Any input would be much appreciated.


----------



## Főnix (Feb 3, 2013)

Poor little guy . 

I don't have any help to offer, but I hope he has a full recovery. Let us know how it goes.


----------



## texasred (Jan 29, 2012)

Poor baby.
I don't know the answers to your questions. That is very young to have that type of injury. Did your vet refer you to a orthopedic specialist?


----------



## datacan (May 15, 2011)

Highly unlikely it is a complete tare and as there is no osteoarthritis present it will heal very well.
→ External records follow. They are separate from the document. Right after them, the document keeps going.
(** From the address to the comparison with the entry. *)
Lemma tlb_compare_run addrlo mem_index s_bits which d :
  layout_ok -> access_ok addrlo mem_index s_bits which -> wf d ->
  regs d TCG_REG_L0 = regs d addrlo -> regs d TCG_REG_L1 = regs d addrlo ->
  let env := regs d TCG_AREG0 in let addr := regs d addrlo in
  exists d', run_all
      [run1 (IShift Shr W64 (EReg TCG_REG_L0) (Some 7));
       run1 (arithi_instr And TCG_TYPE_I64 TCG_REG_L1 (tlb_mask s_bits) false);
       run1 (arithi_instr And TCG_TYPE_I64 TCG_REG_L0 8160 false);
       run1 (ILea W64 TCG_REG_L0 (EMem (Some TCG_AREG0) (Some (TCG_REG_L0, 0))
               (ofs_tlb mem_index + which)));
       run1 (IArithRM Cmp W64 TCG_REG_L1 (EMem (Some TCG_REG_L0) None 0));
       mov_effect TCG_TYPE_I64 TCG_REG_L1 addrlo] d = Some d' /\
    wf d' /\ regs d' TCG_REG_L1 = addr /\
    regs d' TCG_REG_L0 = u64 (tlb_entry env mem_index addr + which) /\
    (forall r, r <> TCG_REG_L0 -> r <> TCG_REG_L1 -> regs d' r = regs d r) /\
    dmem d' = dmem d /\ ZF d' = Some (tlb_hit (dmem d) env mem_index s_bits which addr).
Proof.
  intros Hl [Ha H0 H1 Hm Hb Hw] Hwf Ra Rb env addr.
  eff (shr_sets TCG_REG_L0 7 d Hwf ltac:(lia)) d1 E1 S1. destruct S1 as (R1 & O1 & M1).
  eff (arithi_result And TCG_TYPE_I64 TCG_REG_L1 (tlb_mask s_bits) false d1 ltac:(done)
         eq_refl eq_refl (tlb_mask_ok s_bits Hb)) d2 E2 S2. destruct S2 as (R2 & O2 & M2).
  eff (arithi_result And TCG_TYPE_I64 TCG_REG_L0 8160 false d2 ltac:(done)
         eq_refl eq_refl eq_refl) d3 E3 S3. destruct S3 as (R3 & O3 & M3).
  eff (lea_sets TCG_REG_L0 TCG_AREG0 TCG_REG_L0 (ofs_tlb mem_index + which) d3) d4 E4 S4.
  destruct S4 as (R4 & O4 & M4).
  eff (cmpm_sets TCG_REG_L1 TCG_REG_L0 d4) d5 E5 S5. destruct S5 as ((O5 & M5) & Z5).
  eff (mov64_sets TCG_REG_L1 addrlo d5) d6 E6 S6. destruct S6 as ((R6 & O6 & M6) & Z6).
  assert (forall r, r <> TCG_REG_L0 -> r <> TCG_REG_L1 -> regs d5 r = regs d r) as Ho.
  { intros r Hr0 Hr1. by rewrite O5, O4, O3, O2, O1. }
  assert (u64 addr = addr) as Eaddr by (by apply wrap_id, Hwf).
  assert (regs d4 TCG_REG_L0 = u64 (tlb_entry env mem_index addr + which)) as Hr0.
  { rewrite R4, R3. cbn [arith_result twidth wbits].
    rewrite (O2 TCG_REG_L0), R1, Ra by done. fold addr.
    rewrite (O3 TCG_AREG0), (O2 TCG_AREG0), (O1 TCG_AREG0) by done. fold env.
    change 7 with (TARGET_PAGE_BITS - CPU_TLB_ENTRY_BITS).
    change (u64 8160) with (Z.shiftl (CPU_TLB_SIZE - 1) CPU_TLB_ENTRY_BITS).
    rewrite land_wrap by (lia || by vm_compute). rewrite tlb_index. f_equal.
    unfold tlb_entry. lia. }
  assert (regs d4 TCG_REG_L1 = tlb_tag s_bits addr) as Hr1.
  { rewrite (O4 TCG_REG_L1), (O3 TCG_REG_L1), R2 by done. cbn [arith_result twidth wbits].
    rewrite (O1 TCG_REG_L1), Rb by done. fold addr. by rewrite Eaddr. }
  exists d6. split; [done|]. split; [done|]. split_and!.
  - rewrite R6. by apply Ho.
  - rewrite (O6 TCG_REG_L0), (O5 TCG_REG_L0) by done. done.
  - intros r Hr0' Hr1'. rewrite O6 by done. by apply Ho.
  - congruence.
  - rewrite Z6, Z5, Hr1, Hr0, wrap_wrap, load_u64, M4, M3, M2, M1. done.
Qed.

Lemma tlb_pre_run vma addrlo mem_index s_bits which d :
  layout_ok -> access_ok addrlo mem_index s_bits which -> wf d ->
  let env := regs d TCG_AREG0 in let addr := regs d addrlo in
  exists d', run_all (tlb_pre_effects vma addrlo mem_index s_bits which) d = Some d' /\
    wf d' /\ regs d' TCG_REG_L1 = addr /\
    regs d' TCG_REG_L0 = u64 (tlb_entry env mem_index addr + which) /\
    (forall r, r <> TCG_REG_L0 -> r <> TCG_REG_L1 -> regs d' r = regs d r) /\
    dmem d' = mem_vma vma env which addr (dmem d) /\
    ZF d' = Some (tlb_hit (dmem d) env mem_index s_bits which addr).
Proof.
  intros Hl Hacc Hwf env addr. pose proof Hacc as [Ha H0 H1 Hm Hb Hw].
  destruct (tlb_copy_run vma addrlo which d Hl H0 Hwf) as (d1 & E1 & W1 & R0 & R1 & O1 & M1).
  destruct (tlb_compare_run addrlo mem_index s_bits which d1 Hl Hacc W1)
    as (d2 & E2 & W2 & R1' & R0' & O2 & M2 & Z2).
  { by rewrite R0, O1. }
  { by rewrite R1, O1. }
  exists d2. unfold tlb_pre_effects. rewrite app_assoc, run_all_app, E1. cbn [mbind option_bind].
  rewrite (O1 addrlo), (O1 TCG_AREG0) in * by done. fold env addr in R1', R0', Z2, M1.
  split_and!; [done|done|done|done| |congruence|].
  - intros r Hr0 Hr1. rewrite O2 by done. by apply O1.
  - rewrite Z2, M1. f_equal. unfold tlb_hit, mem_vma. destruct vma; [|done].
    rewrite load_store_other; [done|]. apply shadow_tlb_sep; [done|done|].
    destruct Hw as [->| ->]; cbv; split; congruence.
Qed.

(** ** After the branch *)

Definition tlb_post_effects (pma : bool) (which : Z) : list (dstate -> option dstate) :=
  run1 (IArithRM Add W64 TCG_REG_L1 (EMem (Some TCG_REG_L0) None (ofs_addend - which))) ::
  (if pma then
     [mov_effect TCG_TYPE_I64 TCG_REG_L0 TCG_REG_L1;
      run1 (arithi_instr Add TCG_TYPE_I64 TCG_REG_L0 10000 false);
      run1 (IMovMR W64 (EMem (Some TCG_AREG0) None (ofs_paddr which)) TCG_REG_L0)]
   else []).

Lemma tlb_post_straight pma which :
  layout_ok -> which = ofs_addr_read \/ which = ofs_addr_write ->
  Forall2 straight (tlb_post pma which) (tlb_post_effects pma which).
Proof.
  intros Hl Hw. unfold tlb_post, tlb_post_effects.
  assert (in_s 32 (ofs_addend - which)) by (destruct Hw as [->| ->]; by vm_compute).
  assert (in_s 32 (ofs_paddr which)) as Hp.
  { rewrite ofs_paddr_eq by done. pose proof (shadow_of_range which sf_paddr Hl).
    unfold in_s. lia. }
  constructor; [apply straight_modrm_offset; opc_side|]. destruct pma; [|constructor].
  constructor; [apply straight_mov; opc_side|].
  constructor; [apply (straight_arithi Add TCG_TYPE_I64); [opc_side|done]|].
  constructor; [apply straight_modrm_offset; opc_side|constructor].
Qed.

(** Memory after the "physical" address has been recorded: the host address
    plus 10000. *)
Definition mem_pma (pma : bool) (env which host : Z) (m : Z -> Z) : Z -> Z :=
  if pma then store 8 (sh_addr env which sf_paddr) (u64 (host + 10000)) m else m.

Lemma tlb_post_run pma mem_index which addr d :
  layout_ok -> which = ofs_addr_read \/ which = ofs_addr_write -> wf d ->
  let env := regs d TCG_AREG0 in
  regs d TCG_REG_L1 = addr ->
  regs d TCG_REG_L0 = u64 (tlb_entry env mem_index addr + which) ->
  let host := host_addr (dmem d) env mem_index addr in
  exists d', run_all (tlb_post_effects pma which) d = Some d' /\ wf d' /\
    regs d' TCG_REG_L1 = host /\
    (forall r, r <> TCG_REG_L0 -> r <> TCG_REG_L1 -> regs d' r = regs d r) /\
    dmem d' = mem_pma pma env which host (dmem d).
Proof.
  intros Hl Hw Hwf env R1 R0 host. unfold tlb_post_effects.
  eff (addm_sets TCG_REG_L1 TCG_REG_L0 (ofs_addend - which) d) d1 E1 S1.
  destruct S1 as (R1' & O1 & M1).
  assert (regs d1 TCG_REG_L1 = host) as Rh.
  { rewrite R1', R1, R0, wrap_add_l, load_u64. unfold host, host_addr. do 3 f_equal. lia. }
  unfold mem_pma. destruct pma; [|exists d1; split_and!; auto].
  eff (mov64_sets TCG_REG_L0 TCG_REG_L1 d1) d2 E2 S2. destruct S2 as ((R2 & O2 & M2) & _).
  eff (arithi_result Add TCG_TYPE_I64 TCG_REG_L0 10000 false d2 ltac:(done)
         eq_refl eq_refl eq_refl) d3 E3 S3. destruct S3 as (R3 & O3 & M3).
  eff (st_sets TCG_AREG0 (ofs_paddr which) TCG_REG_L0 d3) d4 E4 S4. destruct S4 as (O4 & M4).
  exists d4. split; [done|]. split; [done|]. split_and!.
  - rewrite O4, O3, O2 by done. done.
  - intros r Hr0 Hr1. by rewrite O4, O3, O2, O1.
  - rewrite M4, store_u64, (O3 TCG_AREG0), (O2 TCG_AREG0), (O1 TCG_AREG0), M3, M2, M1 by done.
    rewrite ofs_paddr_eq by done. unfold sh_addr. fold env. f_equal.
    rewrite R3. cbn [arith_result twidth wbits]. rewrite R2, Rh.
    by rewrite wrap_add_l, wrap_add_r.
Qed.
Just needs a little R&R and TLC. That means on leash and not too much walking for a while. 

We have many dogs around us, almost every house is a dog house ;D From young dogs to old dogs needing dental surgery and arthritis rehab in the swimming pool. Swimming seems to be a good exercise that doesn't put too much stress on the knees.. 

As prevention one may consider not having an overweight dog as an adult. Also please consider neutering late as opposed to six months (something your vet may not agree with) there is ample evidence on this forum to support delaying the operation. 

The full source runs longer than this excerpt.